◆ DATA EXCERPTS ◆
----

(** * LanggraphIdeas: the routing graph, its SQL tools and the retrieval glue

    A shallow embedding of the Python sources

    - [agent_app/tools/sql.py]      (safety checker and SQL tools),
    - [agent_app/graph/nodes.py]    (router, retrieval, SQL and response nodes),
    - [agent_app/graph/graph.py]    (the LangGraph wiring),
    - [backend/graph/state.py]      (the state record),
    - [backend/services/vector.py]  (filter conversion, retriever set-up),
    - [backend/tools/rag.py]        (document retrieval),
    - [ui.py]                       (one chat turn),

    together with what LangChain does with a prompt template (its fields
    are read with [string.Formatter], and a field without an input raises
    [KeyError]) and what LangGraph does with the graph they build: the
    channels start empty, nodes return partial dictionaries, [messages] is
    merged by appending, every other key keeps the last value written, the
    nodes of one step all run, and a run proceeds in steps until no node is
    active.

    Python strings are lists of 8-bit characters where the text is that of
    prompts, queries and keys; this is exact on ASCII text.  The safety
    checker is also embedded on strings of Unicode code points, with the
    white space of Unicode and with the upper-case mapping of the code
    points beyond ASCII left as a parameter.  Calls that leave the process
    (language model, database, vector store) are fields of a [World] record,
    and every call is recorded in a log, so that "the database was not
    contacted" is a statement about that log. *)

From Stdlib Require Import Ascii String List Bool Arith NArith Lia.
From Stdlib Require DecimalString.
Import ListNotations.

Set Implicit Arguments.
Set Warnings "-register-all".

(* ================================================================== *)
(** * The Python runtime the sources rely on *)
(* ================================================================== *)

Module Py.

(** A Python [str]. *)
Definition str := list ascii.

(** String literals of the sources are written [L "text"]. *)
Definition L (s : string) : str := list_ascii_of_string s.

Definition ascii_eqb (a b : ascii) : bool := Ascii.eqb a b.

Fixpoint str_eqb (a b : str) : bool :=
  match a, b with
  | [], [] => true
  | x :: a', y :: b' => ascii_eqb x y && str_eqb a' b'
  | _, _ => false
  end.

(** [x in xs] for a list of strings. *)
Definition str_in (x : str) (xs : list str) : bool := existsb (str_eqb x) xs.

(** [str.isspace] on one character; the regular-expression class [\s] of a
    [str] pattern is the same set: TAB..CR, FS..US, space, NEL and NBSP. *)
Definition isspace (c : ascii) : bool :=
  let n := nat_of_ascii c in
  ((9 <=? n) && (n <=? 13)) || ((28 <=? n) && (n <=? 32))
  || (n =? 133) || (n =? 160).

(** [str.upper] on ASCII text, character by character: [a]..[z] go to
    [A]..[Z]; [Unicode.upper] is the mapping on every string. *)
Definition upper_char (c : ascii) : ascii :=
  let n := nat_of_ascii c in
  if (97 <=? n) && (n <=? 122) then ascii_of_nat (n - 32) else c.

Definition upper (s : str) : str := map upper_char s.

(** [str.lstrip()]: drop the leading whitespace. *)
Fixpoint lstrip (s : str) : str :=
  match s with
  | [] => []
  | c :: t => if isspace c then lstrip t else s
  end.

(** [str.rstrip()]: drop the trailing whitespace. *)
Fixpoint rstrip (s : str) : str :=
  match s with
  | [] => []
  | c :: t =>
      match rstrip t with
      | [] => if isspace c then [] else [c]
      | t' => c :: t'
      end
  end.

(** [str.strip()]. *)
Definition strip (s : str) : str := rstrip (lstrip s).

(** [s.startswith(p)], returning what follows the prefix. *)
Fixpoint strip_prefix (p s : str) : option str :=
  match p, s with
  | [], _ => Some s
  | _ :: _, [] => None
  | x :: p', y :: s' => if ascii_eqb x y then strip_prefix p' s' else None
  end.

Definition startswith (s p : str) : bool :=
  match strip_prefix p s with Some _ => true | None => false end.

(** [s.replace(old, new)] for a non-empty [old]: a left-to-right scan that
    replaces every non-overlapping occurrence.  [fuel] bounds the number of
    characters still to be read. *)
Fixpoint replace_fuel (fuel : nat) (old new s : str) : str :=
  match fuel with
  | O => s
  | S fuel' =>
      match strip_prefix old s with
      | Some rest =>
          match old with
          | [] => s
          | _ :: _ => new ++ replace_fuel fuel' old new rest
          end
      | None =>
          match s with
          | [] => []
          | c :: t => c :: replace_fuel fuel' old new t
          end
      end
  end.

Definition replace (s old new : str) : str :=
  replace_fuel (S (length s)) old new s.

(** [sep.join(parts)]. *)
Fixpoint join (sep : str) (parts : list str) : str :=
  match parts with
  | [] => []
  | [p] => p
  | p :: rest => p ++ sep ++ join sep rest
  end.

(** A run of whitespace. *)
Definition all_space (ws : str) : Prop := Forall (fun c => isspace c = true) ws.

(** Truthiness of a string: [if s:]. *)
Definition truthy_str (s : str) : bool :=
  match s with [] => false | _ :: _ => true end.

End Py.

(* ================================================================== *)
(** * The fragment of [re] used by the safety checker *)
(* ================================================================== *)

Module Re.
Import Py.

(** Patterns built from [^], [$], a character class, literal text,
    alternation and concatenation. *)
Inductive regex : Type :=
| Bol
| Eol
| Class (p : ascii -> bool)
| Lit (w : str)
| Alt (r1 r2 : regex)
| Cat (r1 r2 : regex).

(** A position in the subject: whether it is the start of the string, and
    the text still to be read. *)
Definition pos : Type := (bool * str)%type.

(** All the positions at which a match of [r] started at [(bos, s)] can end.
    [$] matches at the end of the string and just before a newline that
    ends the string, as in Python without [re.MULTILINE]. *)
Fixpoint match_at (r : regex) (bos : bool) (s : str) : list pos :=
  match r with
  | Bol => if bos then [(bos, s)] else []
  | Eol =>
      match s with
      | [] => [(bos, s)]
      | [c] => if ascii_eqb c "010"%char then [(bos, s)] else []
      | _ => []
      end
  | Class p =>
      match s with
      | c :: t => if p c then [(false, t)] else []
      | [] => []
      end
  | Lit w =>
      match strip_prefix w s with
      | Some t => [(match w with [] => bos | _ :: _ => false end, t)]
      | None => []
      end
  | Alt r1 r2 => match_at r1 bos s ++ match_at r2 bos s
  | Cat r1 r2 =>
      flat_map (fun p : pos => match_at r2 (fst p) (snd p)) (match_at r1 bos s)
  end.

Definition matches_here (r : regex) (bos : bool) (s : str) : bool :=
  match match_at r bos s with [] => false | _ :: _ => true end.

(** [re.search]: try every start offset, left to right. *)
Fixpoint search_from (r : regex) (bos : bool) (s : str) : bool :=
  if matches_here r bos s then true
  else match s with
       | [] => false
       | _ :: t => search_from r false t
       end.

(** Truth value of [re.search(r, s)]. *)
Definition search (r : regex) (s : str) : bool := search_from r true s.

End Re.

(* ================================================================== *)
(** * agent_app/tools/sql.py: the safety checker *)
(* ================================================================== *)

Module Sql.
Import Py Re.

Definition forbidden : list str :=
  [ L "INSERT"; L "UPDATE"; L "DELETE"; L "DROP"; L "ALTER"; L "TRUNCATE";
    L "CREATE"; L "GRANT"; L "REVOKE"; L "EXEC"; L "EXECUTE" ].

(** The class [[\s;]]. *)
Definition sep_class (c : ascii) : bool := isspace c || ascii_eqb c ";"%char.

(** [r'(^|[\s;])' + word + r'([\s;]|$)']. *)
Definition pattern (word : str) : regex :=
  Cat (Alt Bol (Class sep_class))
      (Cat (Lit word) (Alt (Class sep_class) Eol)).

(** The [for word in forbidden] loop: [False] at the first hit. *)
Fixpoint scan_forbidden (words : list str) (sql_upper : str) : bool :=
  match words with
  | [] => true
  | word :: rest =>
      if search (pattern word) sql_upper then false
      else scan_forbidden rest sql_upper
  end.

Definition is_readonly_sql (sql : str) : bool :=
  let sql_upper := strip (upper sql) in
  scan_forbidden forbidden sql_upper.

End Sql.

(* ================================================================== *)
(** * What the safety checker is specified to detect *)
(* ================================================================== *)

Module SqlSpec.
Import Py Sql.

(** The text before a token ends the left boundary: nothing (start of the
    string), or a last character that is whitespace or a semicolon. *)
Definition boundary_before (pre : str) : Prop :=
  pre = [] \/ exists p c, pre = p ++ [c] /\ sep_class c = true.

(** The text after a token starts with the right boundary: nothing (end of
    the string), or a first character that is whitespace or a semicolon. *)
Definition boundary_after (post : str) : Prop :=
  post = [] \/ exists c t, post = c :: t /\ sep_class c = true.

(** [w] occurs in [s] as a whole token. *)
Definition token_in (w s : str) : Prop :=
  exists pre post,
    s = pre ++ w ++ post /\ boundary_before pre /\ boundary_after post.

(** Some forbidden verb occurs in [s] as a whole token. *)
Definition contains_forbidden_token (s : str) : Prop :=
  exists w, In w forbidden /\ token_in w s.

(** The word followed by its right boundary. *)
Definition word_then_boundary (w s : str) : Prop :=
  exists post, s = w ++ post /\ boundary_after post.

(** The word after a separator, somewhere in the string. *)
Definition sep_word_boundary (w s : str) : Prop :=
  exists p c post,
    s = p ++ c :: w ++ post /\ sep_class c = true /\ boundary_after post.

(** A word of the forbidden list: not empty, and free of whitespace. *)
Definition plain_word (w : str) : Prop :=
  w <> [] /\ Forall (fun c => isspace c = false) w.

(** A search term with every single quote written twice. *)
Definition double_quotes (term : str) : str :=
  flat_map (fun c => if ascii_eqb "'"%char c then L "''" else [c]) term.

(** The body of a SQL string literal, read from just after its opening
    quote: two quotes in a row stand for one quote, a single quote closes
    the literal.  The result is the text denoted and what follows the
    closing quote; an unterminated literal gives [None]. *)
Fixpoint read_literal_body (s : str) : option (str * str) :=
  match s with
  | [] => None
  | c :: t =>
      if ascii_eqb c "'"%char then
        match t with
        | d :: t' =>
            if ascii_eqb d "'"%char then
              match read_literal_body t' with
              | Some (body, rest) => Some ("'"%char :: body, rest)
              | None => None
              end
            else Some ([], t)
        | [] => Some ([], [])
        end
      else
        match read_literal_body t with
        | Some (body, rest) => Some (c :: body, rest)
        | None => None
        end
  end.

----

◆ TASK TO CARRY OUT ◆
Gather up every line in the data above that contains the word "single", copying each one.

◆ TASK RESULT ◆
(** A search term with every single quote written twice. *)
    quote: two quotes in a row stand for one quote, a single quote closes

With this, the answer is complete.